We utilized a mouse line in which Cre-recombinase replaced the Math5 gene (Math5Cre) in conjunction with several Cre-dependent reporter lines to examine the proportion and projection patterns of ipRGCs that arise from the Math5 lineage.
Surprisingly, lineage tracing revealed that just 50% of melanopsin-immunopositive cells arise from the Math5 lineage. Despite this partial colabeling between Math5 lineage and ipRGCs, Math5 mutants, lacked 90-95% of both conventional RGCs as well as ipRGCs. To resolve this discrepancy, we investigated whether ipRGCs die secondarily in the absence of Math5 lineage RGCs. We crossed Math5 mutants with animals that lack cell death in neurons via elimination of the proapoptotic factor Bax (Bax-/-). In double knockout animals (Math5-/-; Bax-/-), we observe the expected doubling of surviving RGCs (10%) but observe a 6-fold greater proportion of ipRGCs (~60%) that remain in the Math5-/-; Bax-/- animals. This is in agreement with our lineage tracing data showing a larger proportion of ipRGCs than conventional RGCs are Math5-independent. Finally, we examined the projections of Math5 RGCs to various image-forming and non-image forming targets.
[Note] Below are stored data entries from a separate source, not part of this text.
(** * RetailerBuyingPage: the retailer's "Buy from Wholesaler" page

    A shallow embedding of [frontend/src/pages/RetailerbuyingPage.js].

    The React component is modelled as a transition system: the values kept
    by [useState] form the component state, every handler of the source is a
    function on the page state, and what the handlers do to the outside
    (toasts, network requests, timers, [window.location]) is recorded next
    to it.  JavaScript numbers are IEEE binary64 values, so they are
    primitive floats here.  An [async] function is cut at its [await]: the
    part before it runs on the click, the part after it when the request
    settles.  What the page writes to the console is left out. *)

From Stdlib Require Import ZArith NArith QArith Qabs Qround Lqa.
From Stdlib Require Import String Ascii List Bool Lia.
From Stdlib Require Import Decimal DecimalString DecimalPos.
From Stdlib Require Import PrimFloat FloatOps SpecFloat.
Import ListNotations.

Set Warnings "-register-all".
Local Open Scope string_scope.

(** ** The JavaScript built-ins the page relies on *)

Module Js.

(** [hay.includes(needle)].  Strings are sequences of bytes (UTF-8); every
    needle of the page is ASCII, for which matching bytes and matching
    UTF-16 code units agree. *)
Fixpoint includes (needle hay : string) : bool :=
  if String.prefix needle hay then true
  else match hay with
       | EmptyString => false
       | String _ rest => includes needle rest
       end.

(** [String(n)] for an integer-valued number below 10^21. *)
Definition string_of_Z (n : Z) : string :=
  NilZero.string_of_int (Z.to_int n).

(** The decimal digit [r] put in front of the digits [x], lowest digit
    first. *)
Definition cons_digit (r : N) (x : uint) : uint :=
  match r with
  | 0 => D0 x | 1 => D1 x | 2 => D2 x | 3 => D3 x | 4 => D4 x
  | 5 => D5 x | 6 => D6 x | 7 => D7 x | 8 => D8 x | _ => D9 x
  end%N.

(** [xs.join(sep)] on strings. *)
Fixpoint join (sep : string) (xs : list string) : string :=
  match xs with
  | [] => ""
  | [x] => x
  | x :: rest => x ++ sep ++ join sep rest
  end.

(** *** Numbers

    A number is a binary64 float.  [Prim2SF] exposes its sign, mantissa
    and exponent, from which its exact value is read as a rational. *)

(** [m * 2^e], exactly. *)
Definition magnitude (m : positive) (e : Z) : Q :=
  if (0 <=? e)%Z then inject_Z (Zpos m * 2 ^ e)
  else Zpos m # Z.to_pos (2 ^ (- e)).

(** The real number a float stands for; [None] for NaN and the
    infinities. *)
Definition value (x : float) : option Q :=
  match Prim2SF x with
  | S754_zero _ => Some 0%Q
  | S754_finite s m e =>
      Some (if s then (- magnitude m e)%Q else magnitude m e)
  | S754_infinity _ | S754_nan => None
  end.

(** What [toFixed] prints: digits worked out here, or, from 10^21 on, what
    [Number::toString] makes of the number ([number_to_string] below). *)
Inductive number_text : Type :=
| Text (s : string)
| ViaToString (x : float).

(** [k] zeros. *)
Fixpoint zeros (k : nat) : string :=
  match k with
  | O => ""
  | S k' => String "0" (zeros k')
  end.

(** Step 11 of [Number.prototype.toFixed]: the decimal digits of [n],
    padded to at least [f + 1] of them, with the point before the last
    [f]. *)
Definition fixed_point (f : nat) (n : Z) : string :=
  let m := string_of_Z n in
  if (f =? 0)%nat then m
  else
    let k := String.length m in
    let m' := if (k <=? f)%nat then zeros (f + 1 - k) ++ m else m in
    let k' := if (k <=? f)%nat then (f + 1)%nat else k in
    substring 0 (k' - f) m' ++ "." ++ substring (k' - f) f m'.

(** The integer [n] of step 11 for a non-negative [x]: the one for which
    [n / 10^f - x] is closest to zero, the larger when there are two. *)
Definition nearest_scaled (f : nat) (x : Q) : Z :=
  Qfloor (x * inject_Z (10 ^ Z.of_nat f) + (1 # 2)).

(** The wording of step 11 itself: [n / 10^f - x] is as close to zero as
    possible, and [n] is the larger of the two integers when there are
    two. *)
Definition rounds_to (f : nat) (x : Q) (n : Z) : Prop :=
  let scale := inject_Z (10 ^ Z.of_nat f) in
  forall k : Z,
    (Qabs (inject_Z n / scale - x) <= Qabs (inject_Z k / scale - x))%Q
    /\ (Qabs (inject_Z n / scale - x) == Qabs (inject_Z k / scale - x)
        -> (k <= n)%Z)%Q.

(** ["-"] in front of a negative number. *)
Definition sign_text (x : Q) : string :=
  if Qlt_le_dec x 0 then "-" else "".

(** [x.toFixed(f)] for [0 <= f <= 100] (outside, JavaScript raises a
    [RangeError]; the page calls it with 2). *)
Definition toFixed (f : nat) (x : float) : number_text :=
  match Prim2SF x with
  | S754_nan => Text "NaN"
  | S754_infinity s => Text (if s then "-Infinity" else "Infinity")
  | S754_zero _ => Text (fixed_point f 0)
  | S754_finite s m e =>
      let ax := magnitude m e in
      if Qle_bool (inject_Z (10 ^ 21)) ax then ViaToString x
      else Text ((if s then "-" else "")
                 ++ fixed_point f (nearest_scaled f ax))
  end.

(** *** Number::toString

    The shortest digits that read back as the same float, the closest to
    it when several do, laid out as ECMAScript prescribes. *)

(** [b^t] for any integer [t]. *)
Definition power (b : Z) (t : Z) : Q :=
  if (0 <=? t)%Z then inject_Z (b ^ t) else 1 # Z.to_pos (b ^ (- t)).

Definition Qltb (a b : Q) : bool := negb (Qle_bool b a).

(** The reals that round to the float [m * 2^e] ([m] of 53 bits, or of
    fewer at the exponent -1074): those between the midpoints with its
    two neighbours, the midpoints themselves when [m] is even. *)
Definition rounds_here (m : positive) (e : Z) (c : Q) : bool :=
  let x := magnitude m e in
  let below := if ((Zpos m =? 2 ^ 52) && (-1074 <? e))%Z
               then power 2 (e - 2) else power 2 (e - 1) in
  let lo := (x - below)%Q in
  let hi := (x + power 2 (e - 1))%Q in
  if Z.even (Zpos m) then Qle_bool lo c && Qle_bool c hi
  else Qltb lo c && Qltb c hi.

(** The [n] with [10^(n-1) <= m * 2^e < 10^n], looked for from an
    estimate by the binary logarithm. *)
Definition decimal_exponent (m : positive) (e : Z) : Z :=
  let x := magnitude m e in
  let n0 := ((Z.log2 (Zpos m) + e) * 30103 / 100000 - 1)%Z in
  match find (fun n => Qltb x (power 10 n))
             (map (fun i => n0 + Z.of_nat i)%Z (seq 0 8)) with
  | Some n => n
  | None => n0
  end.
We found that Math5 RGCs heavily innervate the suprachiasmatic nucleus (SCN), the structure responsible for driving mammalian circadian rhythms.
Our lineage tracing suggests that approximately half of ipRGCs arise independently of Math5, and indicate that the near complete loss of ipRGCs in Math5 mutant animals is due to secondary cell death. Furthermore, the substantial innervation of the SCN suggests that Math5 lineage ipRGCs likely mediate circadian photoentrainment.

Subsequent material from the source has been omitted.